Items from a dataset

------------------------------------------------

(** C17: [reconcile] cancels a TaskRun exactly when the TaskGroup is found and
    valid, the Run has exactly one TaskRun, that TaskRun is neither done nor
    cancelled, and the Run is cancelled; and then it cancels this TaskRun,
    once. *)
Theorem reconcile_cancels s :
  wf_conditions (RunStatus_Conditions (Run_Status (run s))) →
  cancellations (trace (reconcile s).2) = cancellations (trace s) ++ cancelled s.
Proof.
  intros Hwf. destruct (reconcile_verdict s Hwf) as (v & es & st & Hj & Hr).
  rewrite (realizes_trace _ _ _ _ _ _ Hr), cancellations_app. f_equal.
  assert (∀ r spec x es, creates r spec x es → cancellations es = []) as Hcreates by by destruct 1.
  unfold cancelled. destruct Hj; rewrite ?H, ?H0, ?H1; try done; try by erewrite Hcreates.
  1: by destruct (found s) as [|[|? []]].
  all: unfold cancel_effects; by destruct (to_cancel (run s) tr).
Qed.

(** The reconciler leaves alone a Run that refers to another kind of
    object, and a Run that has started and is done: it returns no error,
    changes nothing and has no effect. *)
Theorem ReconcileKind_leaves_alone s :
  FilterRunRef SchemeGroupVersion TaskGroupControllerName (run s) = false ∨
  Run_HasStarted (run s) = true ∧ Run_IsDone (run s) = true →
  ReconcileKind s = (None, s).
Proof. apply ReconcileKind_inert. Qed.
(* ===== verification/RunReconcilerTheorems.v ===== *)
(** The properties of the generated reconciler of Runs together with
    [ReconcileKind]: what is persisted, what is left alone, and how many
    TaskRuns are created when caches are stale and updates fail. *)
From S2P Require Import Prelude GoStrings FieldErrors Types Substitution StepMerge Resolve.
From S2P Require Import Validation Conditions RunTypes Listers Cluster Reconciler Progress ReconcilerSpec ReconcileKind ReconcilerExample.
From S2P Require Import Wiring RunReconciler RunReconcilerSpec.
From Stdlib Require Import Ascii.

Section run_reconciler.
Context {MO : MapOrder} {CM : ContainerMerge} {CL : Cluster} {RS : RunServer}.

(** ** What is persisted *)

Lemma Reconcile_updates stored key start ns name original :
  stores stored → gets key start ns name original → wf_Run original →
  let '(event, s) := reconcileEventOf original (resourceCopy original (S start)) in
  let after := Run_Status (run s) in
  wp (reconcileResource original) (resourceCopy original (S start)) (λ err s', ∃ sent rest,
    trace s' = trace s ++ (update_of <$> sent) ++ rest ∧
    length sent ≤ 5 ∧ Forall is_KubeEvent rest ∧
    Forall (λ r, namespace r = ns ∧ ObjectMeta_Name (Run_ObjectMeta r) = name ∧ Run_Status r = after) sent ∧
    (err = event ∧ persisted stored start ns name (Run_Status original) after ∨
     ∃ e, err = Some e ∧ refused ns name after e)).
Proof.
  intros Hs Hg Hwf. pose proof (gets_namespace _ _ _ _ _ Hg) as Hns. pose proof (gets_name _ _ _ _ _ Hg) as Hn.
  pose proof (wp_run (reconcileEventOf original) (resourceCopy original (S start))) as Hrun.
  pose proof (reconcileEventOf_keeps original (resourceCopy original (S start)) Hwf) as (_ & Hns1 & Hn1 & _).
  pose proof (progress_reconcileEventOf original (resourceCopy original (S start))) as [Htick _].
  unfold wp in Hrun. destruct (reconcileEventOf original _) as [event s] eqn:He. cbn [fst snd run resourceCopy tick] in *. clear Hrun.
  apply reconcileResource_updates. unfold wp. rewrite He. cbn [fst snd].
  intros err s2 s3 rest (sent & n & Hext & Hlen & Hasked & Ht & Hset) Hext3 Hrest.
  assert (namespace original = namespace (run s)) as Hns' by done.
  assert (ObjectMeta_Name (Run_ObjectMeta original) = ObjectMeta_Name (Run_ObjectMeta (run s))) as Hn' by done.
  exists sent, rest. split_and!; try done.
  - destruct Hext as (_ & _ & Htr), Hext3 as (_ & _ & ->). by rewrite Htr, <-app_assoc.
  - eapply Forall_impl; [exact Hasked|]. intros r Ha. destruct (asked_name _ _ _ _ Hs Ha Hns' Hn') as (? & ? & ?).
    split_and!; congruence.
  - destruct err as [e|]; [right|left].
    + exists e. split; [done|]. exists n. rewrite <-Hns, <-Hn, Hns', Hn'. destruct Hset as [?|(r & Ha & Hu)]; [by left|right].
      destruct (asked_name _ _ _ _ Hs Ha Hns' Hn') as (Hr & _ & ?). exists r. by rewrite <-Hr.
    + split; [done|]. destruct (settled_stored _ _ _ _ Hs Hset Hns' Hn') as [|H]; [by left|right].
      exists n. rewrite <-Hns, <-Hn, Hns', Hn'. split; [lia|done].
Qed.

(** C3: The reconciliation of a key reads the Run from the cache, processes it
    and then asks the API server for the status it has reached, in at most
    five requests, which all carry this status and the name of the Run: when
    it returns the outcome of [ReconcileKind], the status is the one that the
    cache had or the API server has stored it; otherwise the error is an
    answer of the API server, and nothing is lost silently. *)
Theorem Reconcile_persists stored key start ns name original :
  stores stored → gets key start ns name original → wf_Run original →
  let '(err, es) := reconcilerImpl_Reconcile key start in
  let '(event, s) := reconcileEventOf original (resourceCopy original (S start)) in
  let after := Run_Status (run s) in
  ∃ sent rest, es = trace s ++ (update_of <$> sent) ++ rest ∧
    length sent ≤ 5 ∧ Forall is_KubeEvent rest ∧
    Forall (λ r, namespace r = ns ∧ ObjectMeta_Name (Run_ObjectMeta r) = name ∧ Run_Status r = after) sent ∧
    (err = event ∧ persisted stored start ns name (Run_Status original) after ∨
     ∃ e, err = Some e ∧ refused ns name after e).
Proof.
  intros Hs Hg Hwf. rewrite (gets_Reconcile _ _ _ _ _ Hg). pose proof (Reconcile_updates _ _ _ _ _ _ Hs Hg Hwf) as H.
  by destruct (reconcileEventOf _ _).
Qed.
(** ** What is left alone, and what is not *)

(** C39: The reconciler has no effect and returns no error for a Run that is
    being deleted, and for a Run whose generation it has observed and that
    has a condition and is another controller's, or has started and is done. *)
Theorem Reconcile_quiescent key start ns name original :
  gets key start ns name original → wf_conditions (RunStatus_Conditions (Run_Status original)) → quiet original →
  reconcilerImpl_Reconcile key start = (None, []).
Proof.
  intros Hg Hwf Hq. rewrite (gets_Reconcile _ _ _ _ _ Hg).
  pose proof (quiet_reconcileEventOf original (S start) Hwf Hq) as (He & Hst & Htr). unfold reconcileResource, bind, get_run.
  destruct (reconcileEventOf original _) as [e s]. cbn in *. subst e. rewrite Hst, RunStatus_DeepEqual_refl. cbn. by rewrite Htr.
Qed.

(** Before [ReconcileKind] a Run that is done is opened again exactly when
    its generation was not observed: after an edit of its spec, also one that
    only cancels it, its condition is unknown and it is reconciled anew,
    although its completion time is kept. *)
Theorem PreProcessReconcile_reopens s :
  wf_conditions (RunStatus_Conditions (Run_Status (run s))) →
  let s' := (PreProcessReconcile s).2 in
  Run_IsDone (run s') =
    bool_decide (RunStatus_ObservedGeneration (Run_Status (run s)) = ObjectMeta_Generation (Run_ObjectMeta (run s))) && Run_IsDone (run s) ∧
  RunStatus_CompletionTime (Run_Status (run s')) = RunStatus_CompletionTime (Run_Status (run s)) ∧
  RunStatus_StartTime (Run_Status (run s')) = RunStatus_StartTime (Run_Status (run s)) ∧
  RunStatus_ExtraFields (Run_Status (run s')) = RunStatus_ExtraFields (Run_Status (run s)).
Proof.
  intros Hwf. change ((PreProcessReconcile s).2) with (preprocessed s). cbv zeta.
  destruct (PreProcess_keeps (now (tick s)) (now (S (tick s))) (ObjectMeta_Generation (Run_ObjectMeta (run s))) (Run_Status (run s)))
    as (_ & Hst & Hct & Hex & _).
  split; [|by split_and!]. unfold Run_IsDone. cbn [run preprocessed Run_Status set_Run_Status Run_SetDefaults].
  by rewrite PreProcess_IsDone.
Qed.
(* ===== verification/Rest.v ===== *)
(** client-go's rest/request.go: the requests a client builds, and what is sent
    to the API server. A path is the list of its segments. The error [r.err],
    which makes the rest of the operations do nothing, is that of [fallible].
    Headers, throttling and retries are left out: [send] is the request with
    its retries, and what [Into] and [Error] make of a response that is not
    the object asked for is an error of [send] or of the decoder. *)
From S2P Require Import Prelude GoStrings.
From Stdlib Require Import Ascii.

(** ** Paths *)

(** [path.Clean] of a rooted path, one segment after the other. *)
Definition clean_step (p : list string) (segment : string) : list string :=
  if bool_decide (segment = "") || bool_decide (segment = ".") then p
  else if bool_decide (segment = "..") then take (length p - 1) p
  else p ++ [segment].

(** [path.Join(p, segments...)], where [p] is clean *)
Definition path_Join (p : list string) (segments : list string) : list string :=
  foldl clean_step p (segments ≫= λ s, Split s "/"%char).

(** [func IsValidPathSegmentName(name string) []string] *)
Definition NameMayNotBe : list string := ["."; ".."].
Definition NameMayNotContain : list string := ["/"; "%"].

Definition IsValidPathSegmentName (name : string) : list string :=
  match filter (λ illegalName, name = illegalName) NameMayNotBe with
  | illegalName :: _ => ["may not be '" +:+ illegalName +:+ "'"]
  | [] =>
    foldRange (λ _ illegalContent errors,
      if Contains name illegalContent then errors ++ ["may not contain '" +:+ illegalContent +:+ "'"] else errors)
      0 NameMayNotContain []
  end.

(** ** Requests *)
Inductive verb : Type := GET | POST | PUT | DELETE | PATCH (patchType : string).

(** The body: an object, or the options of a deletion, which are encoded with
    the API version of the client. *)
Inductive content : Type :=
  | ObjectBody (j : json)
  | DeleteOptionsBody (apiVersion : string) (opts : json).

Record Request := {
  Request_verb : verb;
  Request_pathPrefix : list string;
  Request_namespaceSet : bool;
  Request_namespace : string;
  Request_resource : string;
  Request_resourceName : string;
  Request_subresource : list string;
  (** the parameters that were added, each in JSON *)
  Request_params : list json;
  Request_timeout : Z;
  Request_body : option content
}.

(** The request as HTTP: the URL of [func (r *Request) URL() *url.URL] and the
    body. *)
Record HTTPRequest := {
  HTTPRequest_verb : verb;
  HTTPRequest_path : list string;
  HTTPRequest_params : list json;
  HTTPRequest_timeout : option Z;
  HTTPRequest_body : option content
}.

(** [type RESTClient struct]: the path of [base] and the timeout of [Client],
    in nanoseconds *)
Record RESTClient := {
  RESTClient_base_Path : string;
  RESTClient_versionedAPIPath : string;
  RESTClient_Timeout : Z
}.

(** [func NewRequest(c *RESTClient) *Request], with [Verb] *)
Definition NewRequest (c : RESTClient) (v : verb) : Request := {|
  Request_verb := v;
  Request_pathPrefix := path_Join [] [RESTClient_base_Path c; RESTClient_versionedAPIPath c];
  Request_namespaceSet := false; Request_namespace := ""; Request_resource := ""; Request_resourceName := "";
  Request_subresource := []; Request_params := []; Request_timeout := RESTClient_Timeout c; Request_body := None |}.

(** [fmt.Errorf(what + " %q: %v", name, msgs)] *)
Definition invalid (what name : string) (msgs : list string) : error :=
  errorString ("invalid " +:+ what +:+ " " +:+ Quote name +:+ ": [" +:+ Join msgs " " +:+ "]").

(** [already set to %q, cannot change to %q] *)
Definition already_set (what old new : string) : error :=
  errorString (what +:+ " already set to " +:+ Quote old +:+ ", cannot change to " +:+ Quote new).

(** [func (r *Request) Namespace(namespace string) *Request] *)
Definition Namespace (namespace : string) (r : Request) : fallible Request :=
  if Request_namespaceSet r then inl (already_set "namespace" (Request_namespace r) namespace)
  else match IsValidPathSegmentName namespace with
  | (_ :: _) as msgs => inl (invalid "namespace" namespace msgs)
  | [] => inr {|
    Request_verb := Request_verb r; Request_pathPrefix := Request_pathPrefix r;
    Request_namespaceSet := true; Request_namespace := namespace;
    Request_resource := Request_resource r; Request_resourceName := Request_resourceName r;
    Request_subresource := Request_subresource r; Request_params := Request_params r;
    Request_timeout := Request_timeout r; Request_body := Request_body r |}
  end.

(** [func (r *Request) Resource(resource string) *Request] *)
Definition Resource (resource : string) (r : Request) : fallible Request :=
  if negb (bool_decide (Request_resource r = "")) then inl (already_set "resource" (Request_resource r) resource)
  else match IsValidPathSegmentName resource with
  | (_ :: _) as msgs => inl (invalid "resource" resource msgs)
  | [] => inr {|
    Request_verb := Request_verb r; Request_pathPrefix := Request_pathPrefix r;
    Request_namespaceSet := Request_namespaceSet r; Request_namespace := Request_namespace r;
    Request_resource := resource; Request_resourceName := Request_resourceName r;
    Request_subresource := Request_subresource r; Request_params := Request_params r;
    Request_timeout := Request_timeout r; Request_body := Request_body r |}
  end.

(** [func (r *Request) Name(resourceName string) *Request] *)
Definition Name (resourceName : string) (r : Request) : fallible Request :=
  if bool_decide (resourceName = "") then inl (errorString "resource name may not be empty")
  else if negb (bool_decide (Request_resourceName r = ""))
  then inl (already_set "resource name" (Request_resourceName r) resourceName)
  else match IsValidPathSegmentName resourceName with
  | (_ :: _) as msgs => inl (invalid "resource name" resourceName msgs)
  | [] => inr {|
    Request_verb := Request_verb r; Request_pathPrefix := Request_pathPrefix r;
    Request_namespaceSet := Request_namespaceSet r; Request_namespace := Request_namespace r;
    Request_resource := Request_resource r; Request_resourceName := resourceName;
    Request_subresource := Request_subresource r; Request_params := Request_params r;
    Request_timeout := Request_timeout r; Request_body := Request_body r |}
  end.

(** [func (r *Request) SubResource(subresources ...string) *Request], of a
    request without one *)
Fixpoint check_subresources (subresources : list string) : option error :=
  match subresources with
  | [] => None
  | s :: subresources =>
    match IsValidPathSegmentName s with
    | (_ :: _) as msgs => Some (invalid "subresource" s msgs)
    | [] => check_subresources subresources
    end
  end.

Definition SubResource (subresources : list string) (r : Request) : fallible Request :=
  match check_subresources subresources with
  | Some err => inl err
  | None => inr {|
    Request_verb := Request_verb r; Request_pathPrefix := Request_pathPrefix r;
    Request_namespaceSet := Request_namespaceSet r; Request_namespace := Request_namespace r;
    Request_resource := Request_resource r; Request_resourceName := Request_resourceName r;
    Request_subresource := subresources; Request_params := Request_params r;
    Request_timeout := Request_timeout r; Request_body := Request_body r |}
  end.

(** [func (r *Request) AbsPath(segments ...string) *Request], of more than one
    segment *)
Definition AbsPath (c : RESTClient) (segments : list string) (r : Request) : fallible Request := inr {|
  Request_verb := Request_verb r; Request_pathPrefix := path_Join [] (RESTClient_base_Path c :: segments);
  Request_namespaceSet := Request_namespaceSet r; Request_namespace := Request_namespace r;
  Request_resource := Request_resource r; Request_resourceName := Request_resourceName r;
  Request_subresource := Request_subresource r; Request_params := Request_params r;
  Request_timeout := Request_timeout r; Request_body := Request_body r |}.

(** [func (r *Request) VersionedParams(obj runtime.Object, codec runtime.ParameterCodec) *Request],
    of options that are encoded already *)
Definition VersionedParams (obj : json) (r : Request) : fallible Request := inr {|
  Request_verb := Request_verb r; Request_pathPrefix := Request_pathPrefix r;
  Request_namespaceSet := Request_namespaceSet r; Request_namespace := Request_namespace r;
  Request_resource := Request_resource r; Request_resourceName := Request_resourceName r;
  Request_subresource := Request_subresource r; Request_params := Request_params r ++ [obj];
  Request_timeout := Request_timeout r; Request_body := Request_body r |}.

(** [func (r *Request) Timeout(d time.Duration) *Request] *)
Definition Timeout (d : Z) (r : Request) : fallible Request := inr {|
  Request_verb := Request_verb r; Request_pathPrefix := Request_pathPrefix r;
  Request_namespaceSet := Request_namespaceSet r; Request_namespace := Request_namespace r;
  Request_resource := Request_resource r; Request_resourceName := Request_resourceName r;
  Request_subresource := Request_subresource r; Request_params := Request_params r;
  Request_timeout := d; Request_body := Request_body r |}.

(** [func (r *Request) Body(obj interface{}) *Request], of an object that is
    encoded by [data], which may fail *)
Definition Body (data : fallible content) (r : Request) : fallible Request :=
  let? data := data in inr {|
  Request_verb := Request_verb r; Request_pathPrefix := Request_pathPrefix r;
  Request_namespaceSet := Request_namespaceSet r; Request_namespace := Request_namespace r;
  Request_resource := Request_resource r; Request_resourceName := Request_resourceName r;
  Request_subresource := Request_subresource r; Request_params := Request_params r;
  Request_timeout := Request_timeout r; Request_body := Some data |}.

(** [strings.ToLower], of ASCII *)
Definition to_lower (c : ascii) : ascii :=
  let n := nat_of_ascii c in
  if bool_decide (65 ≤ n) && bool_decide (n ≤ 90) then ascii_of_nat (n + 32) else c.

Definition ToLower (s : string) : string :=
  String.string_of_list_ascii (map to_lower (String.list_ascii_of_string s)).

(** [func (r *Request) URL() *url.URL]: its path *)
Definition URL_path (r : Request) : list string :=
  let p := Request_pathPrefix r in
  let p := if Request_namespaceSet r && negb (bool_decide (Request_namespace r = ""))
           then path_Join p ["namespaces"; Request_namespace r] else p in
  let p := if negb (bool_decide (Request_resource r = "")) then path_Join p [ToLower (Request_resource r)] else p in
  if negb (bool_decide (Request_resourceName r = "")) || negb (bool_decide (Request_subresource r = []))
  then path_Join p (Request_resourceName r :: Request_subresource r) else p.

(** [func (r *Request) newHTTPRequest(ctx context.Context)] *)
Definition newHTTPRequest (r : Request) : HTTPRequest := {|
  HTTPRequest_verb := Request_verb r; HTTPRequest_path := URL_path r; HTTPRequest_params := Request_params r;
  HTTPRequest_timeout := if bool_decide (Request_timeout r = 0%Z) then None else Some (Request_timeout r);
  HTTPRequest_body := Request_body r |}.

(** [func (r *Request) requestPreflightCheck() error] *)
Definition requestPreflightCheck (r : Request) : option error :=
  if negb (Request_namespaceSet r) then None
  else if negb (bool_decide (Request_namespace r = "")) then None
  else match Request_verb r with
  | POST => Some (errorString "an empty namespace may not be set during creation")
  | GET | PUT | DELETE =>
    if negb (bool_decide (Request_resourceName r = ""))
    then Some (errorString "an empty namespace may not be set when a resource name is provided") else None
  | PATCH _ => None
  end.

(** A call: the request that was sent, if any, and the result. *)
Definition call (A : Type) : Type := option HTTPRequest * fallible A.

(** The API server, with the transport. *)
Class Server := {
  send : HTTPRequest → fallible json;
  send_watch : HTTPRequest → fallible json
}.

Section server.
Context `{Server}.

(** [func (r *Request) Do(ctx context.Context) Result] *)
Definition Do (r : fallible Request) : call json :=
  match r with
  | inl err => (None, inl err)
  | inr r =>
    match requestPreflightCheck r with
    | Some err => (None, inl err)
    | None => (Some (newHTTPRequest r), send (newHTTPRequest r))
    end
  end.

(** [func (r *Request) Watch(ctx context.Context) (watch.Interface, error)] *)
Definition Watch (r : fallible Request) : call json :=
  match r with
  | inl err => (None, inl err)
  | inr r => (Some (newHTTPRequest r), send_watch (newHTTPRequest r))
  end.

(** [func (r Result) Into(obj runtime.Object) error] and its object *)
Definition Into {A} (decode : json → fallible A) (c : call json) : call A :=
  (c.1, let? j := c.2 in decode j).

(** [func (r Result) Error() error] *)
Definition Result_Error (c : call json) : call unit := (c.1, let? _ := c.2 in inr tt).
End server.

(** ** Lemmas *)

(** A segment of a path that is neither empty nor rejected. *)
Definition good_segment (s : string) : Prop := s ≠ "" ∧ IsValidPathSegmentName s = [].

#[export] Instance good_segment_decision s : Decision (good_segment s).
Proof. unfold good_segment. apply _. Defined.

Lemma Split_single s c : Contains s (String c "") = false → Split s c = [s].
Proof.
  induction s as [|d s IH]; [done|]. cbn -[HasPrefix]. intros [Hp Hc]%orb_false_iff. cbn in Hp.
  rewrite andb_true_r, Ascii.eqb_sym in Hp. by rewrite Hp, IH.
Qed.

Lemma good_segment_slash s : good_segment s → Contains s "/" = false.
Proof.
  intros [_ Hv]. unfold IsValidPathSegmentName in Hv. destruct (filter _ NameMayNotBe); [|done].
  cbn -[Contains] in Hv. destruct (Contains s "/"); [|done]. by destruct (Contains s "%").
Qed.

Lemma good_segment_Split s : good_segment s → Split s "/"%char = [s].
Proof. intros Hs. by apply Split_single, good_segment_slash. Qed.

Lemma good_segment_no_slash s : good_segment s → s ≠ "" ∧ "/"%char ∉ String.list_ascii_of_string s.
Proof.
  intros Hs. split; [apply Hs|]. apply good_segment_slash in Hs. induction s as [|c s IH]; [apply not_elem_of_nil|].
  cbn -[HasPrefix] in Hs. apply orb_false_iff in Hs as [Hp Hc]. cbn in Hp. rewrite andb_true_r in Hp.
  cbn [String.list_ascii_of_string]. intros [<-|Hin]%elem_of_cons; [discriminate Hp|by apply IH].
Qed.

Lemma good_segment_clean p s : good_segment s → clean_step p s = p ++ [s].
Proof.
  intros [He Hv]. unfold clean_step. rewrite bool_decide_false by done.
  assert (s ≠ "." ∧ s ≠ "..") as [H1 H2].
  { split; intros ->; vm_compute in Hv; discriminate. }
  by rewrite !bool_decide_false.
Qed.

Lemma path_Join_good p segments : Forall good_segment segments → path_Join p segments = p ++ segments.
Proof.
  intros Hs. revert p. induction Hs as [|s segments Hs _ IH]; intros p; [by rewrite app_nil_r|].
  unfold path_Join in *. cbn. rewrite good_segment_Split by done. cbn. rewrite IH, good_segment_clean by done.
  by rewrite <-app_assoc.
Qed.

Lemma path_Join_app p s1 s2 : path_Join p (s1 ++ s2) = path_Join (path_Join p s1) s2.
Proof. unfold path_Join. by rewrite bind_app, foldl_app. Qed.

Lemma check_subresources_None subs : Forall good_segment subs → check_subresources subs = None.
Proof. induction 1 as [|s subs [_ Hs] _ IH]; [done|]. cbn. by rewrite Hs. Qed.
(** [func (c *FakeTaskGroups) List(ctx, opts)]: the items of the list *)
Definition FakeTaskGroups_List (ns : string) (opts : ListOptions) (c : Fake) :
    outcome (option (list TaskGroup) * option error) * Fake :=
  match ExtractFromListOptions opts with
  | Panics => (Panics, c)
  | Returns label =>
    let '((obj, err), c) := Invokes (ListActionImpl ns label) (TaskGroupListObject []) c in
    match obj with
    | None => (Returns (None, err), c)
    | Some (TaskGroupListObject items) =>
      (Returns (Some (filter (λ item, label (ObjectMeta_Labels (TaskGroup_ObjectMeta item)) = true) items), err), c)
    | Some (TaskGroupObject _) => (Panics, c)
    end
  end.

(** [func (c *FakeTaskGroups) Create(ctx, taskGroup, opts)] *)
Definition FakeTaskGroups_Create (ns : string) (taskGroup : TaskGroup) (c : Fake) :
    outcome (option TaskGroup * option error) * Fake :=
  let '(r, c) := Invokes (CreateActionImpl ns taskGroup) (TaskGroupObject zero_TaskGroup) c in (as_TaskGroup r, c).

(** [func (c *FakeTaskGroups) Update(ctx, taskGroup, opts)] *)
Definition FakeTaskGroups_Update (ns : string) (taskGroup : TaskGroup) (c : Fake) :
    outcome (option TaskGroup * option error) * Fake :=
  let '(r, c) := Invokes (UpdateActionImpl ns taskGroup) (TaskGroupObject zero_TaskGroup) c in (as_TaskGroup r, c).

(** [func (c *FakeTaskGroups) Delete(ctx, name, opts)] *)
Definition FakeTaskGroups_Delete (ns name : string) (c : Fake) : outcome (option error) * Fake :=
  let '((_, err), c) := Invokes (DeleteActionImpl ns name) (TaskGroupObject zero_TaskGroup) c in (Returns err, c).

(** [func (c *FakeTaskGroups) DeleteCollection(ctx, opts, listOpts)] *)
Definition FakeTaskGroups_DeleteCollection (ns : string) (listOpts : ListOptions) (c : Fake) : outcome (option error) * Fake :=
  match ExtractFromListOptions listOpts with
  | Panics => (Panics, c)
  | Returns label =>
    let '((_, err), c) := Invokes (DeleteCollectionActionImpl ns label) (TaskGroupListObject []) c in (Returns err, c)
  end.
(* ===== verification/FakeClientTheorems.v ===== *)
(** The properties of the fake clientset: with its standard reactor it is a
    store of TaskGroups that notifies watchers. *)
From S2P Require Import Prelude GoStrings Types Conditions RunTypes Listers InformerFactory Rest Wiring ReconcilerExample FakeClient.
From Stdlib Require Import Ascii.

(** ** The specification: a store of TaskGroups *)
Abbreviation Store := (gmap (string * string) TaskGroup).

(** A TaskGroup in the namespace of a request: an object without a namespace is
    put into it, one of another namespace is refused. *)
Definition placed (ns : string) (tg : TaskGroup) : option TaskGroup :=
  if bool_decide (namespace_of tg = "") then Some (SetNamespace ns tg)
  else if bool_decide (namespace_of tg = ns) then Some tg else None.

(** An object or an error, and the store that results. *)
Definition store_create (ns : string) (tg : TaskGroup) (st : Store) : option TaskGroup * Store :=
  match placed ns tg, st !! (ns, name_of tg) with
  | Some tg, None => (Some tg, <[(ns, name_of tg) := tg]> st)
  | _, _ => (None, st)
  end.

Definition store_update (ns : string) (tg : TaskGroup) (st : Store) : option TaskGroup * Store :=
  match placed ns tg, st !! (ns, name_of tg) with
  | Some tg, Some _ => (Some tg, <[(ns, name_of tg) := tg]> st)
  | _, _ => (None, st)
  end.

(** Each object is at the key of its namespace and name. *)
Definition wf_store (st : Store) : Prop :=
  ∀ ns name tg, st !! (ns, name) = Some tg → namespace_of tg = ns ∧ name_of tg = name.

(** The objects of a namespace, or all. *)
Definition view (ns : string) (st : Store) : Store := filter (λ kv, ns = "" ∨ kv.1.1 = ns) st.

(** What a watcher makes of an event. *)
Definition replay (st : Store) (e : watch_Event) : Store :=
  match e with
  | Added tg | Modified tg => <[(namespace_of tg, name_of tg) := tg]> st
  | Deleted tg => delete (namespace_of tg, name_of tg) st
  end.

(** The events that were sent to a watcher. *)
Definition events_of (w : nat) (es : list (nat * watch_Event)) : list watch_Event :=
  omap (λ e, if bool_decide (e.1 = w) then Some e.2 else None) es.

Section theorems.
Context {L : Library}.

------------------------------------------------

WHAT YOU SHOULD DO
How many lines in the records above hold the string "negb"? Only the number is wanted.

EXERCISE SOLUTION
8